Well, Ring was exactly "pretty good."

My first experience with horror as a media genre came 20 years ago when I saw "The Ring" with my friends at the movie theater. I cannot express enough how much that movie terrorized me. Ten-year-old me was traumatized. I slept in my parents' bedroom for several days afterwards, unwilling to be alone in the dark.

"Ring" the book feels much less like a horror novel and much more like a thriller. Part of that is, I'm sure my age. Horror movies and books do not scare 30-year-old me the way they scared 10-year-old me. But even so, I've read and enjoyed a lot of horror novels and a lot of thrillers, and this feels more like a thriller in almost every way.

That's not to say that it's bad. Like I said, it's pretty good. But a horror story written like a thriller kind of messes with the pacing. I think that's because Suzuki spends a good bit of time writing slow burn suspenseful horror scenes while pacing the book as a whole as a race against time. It usually works just fine, but when it doesn't it just doesn't feel right.
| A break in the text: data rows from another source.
Lemma collect_errors_of {A} (rs : list (result A)) :
  errors_of (collect rs) = mjoin (errors_of <$> rs).
Proof.
  destruct (collect rs) as [l|es] eqn:Hc.
  - apply collect_ok_all in Hc as ->. clear.
    induction l as [|x l IH]; [done|]. rewrite !fmap_cons.
    change (mjoin (?a :: ?ls)) with (a ++ mjoin ls)%list. by rewrite <- IH.
  - by apply collect_errors.
Qed.

(** Each error has its echoed input: the two lists have one length. *)
Lemma echoed_length t v :
  length (echoed validate_email str_as_int t v) = length (errors_of (check t v)).
Proof.
  revert v. induction t as [| |ge|item IH|inner IH]; intros v.
  - cbn [echoed]. destruct (check Str v) as [|es] eqn:Hv; [done|].
    by destruct (validate_flat_err Str _ _ eq_refl Hv) as [ty ->].
  - cbn [echoed]. destruct (check EmailStr v) as [|es] eqn:Hv; [done|].
    by destruct (validate_flat_err EmailStr _ _ eq_refl Hv) as [ty ->].
  - cbn [echoed]. destruct (check (Int ge) v) as [|es] eqn:Hv; [done|].
    by destruct (validate_flat_err (Int ge) _ _ eq_refl Hv) as [ty ->].
  - destruct v as [| | | | |l|]; try done. cbn [echoed validate].
    transitivity (length (errors_of
      (collect (imap (fun i x => within (Index i) (check item x)) l)))).
    2: { by destruct (collect _). }
    rewrite collect_errors_of.
    change (fun i x => within (Index i) (check item x))
      with (fun i x => within (Index (id i)) (check item x)).
    generalize (@id nat). intros g. revert g.
    induction l as [|x l IHl]; intros g; [done|].
    cbn [imap]. rewrite !fmap_cons.
    change (mjoin (?a :: ?ls)) with (a ++ mjoin ls)%list.
    rewrite !length_app, IH, within_errors_length. f_equal.
    exact (IHl (g ∘ S)).
  - destruct v; cbn [echoed validate]; try done; apply IH.
Qed.

(** X9: an accepted payload did carry its two required fields: [name] is
    a string and is the lead's name, [email] is a string that the address
    checker accepts, and the lead's email is the checker's normalised
    address. *)
Theorem accepted_lead_has_name_and_email (m : gmap string pyval) lead :
  check_model LeadRequest (PDict m) = Ok lead ->
  exists name address normalized,
    m !! "name" = Some (PStr name)
    /\ m !! "email" = Some (PStr address)
    /\ validate_email address = Some normalized
    /\ getattr LeadRequest lead "name" = Some (PStr name)
    /\ getattr LeadRequest lead "email" = Some (PStr normalized).
Proof.
  intros Hok. apply model_validate_inv in Hok as (? & [= <-] & Hvs).
  apply validate_fields_values in Hvs. destruct lead as [vs]. cbn [values] in Hvs.
  unfold LeadRequest in Hvs.
  repeat match goal with
         | H : Forall2 _ (_ :: _) _ |- _ =>
             apply Forall2_cons_inv_l in H as (? & ? & ? & H & ->)
         | H : Forall2 _ [] _ |- _ => apply Forall2_nil_inv_l in H as ->
         end.
  repeat match goal with
         | H : check_field _ _ = Ok _ |- _ =>
             unfold validate_field in H; cbn [fname annot fdefault] in H
         end.
  destruct (m !! "name") as [[| | | |name| |]|]; try done.
  destruct (m !! "email") as [[| | | |address| |]|]; try done.
  cbn in *. destruct (validate_email address) as [normalized|] eqn:Hmail; [|done].
  exists name, address, normalized. cbn in *. by simplify_eq.
Qed.

End ClassFacts.

(** ** Further properties of the request flow *)

Section FlowFacts.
There's also a ton of very casual reference to sexual assault in this book. That actually doesn't bother me at all when it's purposeful, but in this case it mostly does very, very little for the plot. I'm willing to excuse that as a trope of early 90s Japanese horror literature, but it does stand out and that aspect of the novel ages pretty poorly.

Still, overall it's an excellent story sufficiently told. Exactly the kind of book that I say I'll read the sequel to, add it to my list, and then perhaps get to it a year or two down the road, or perhaps not.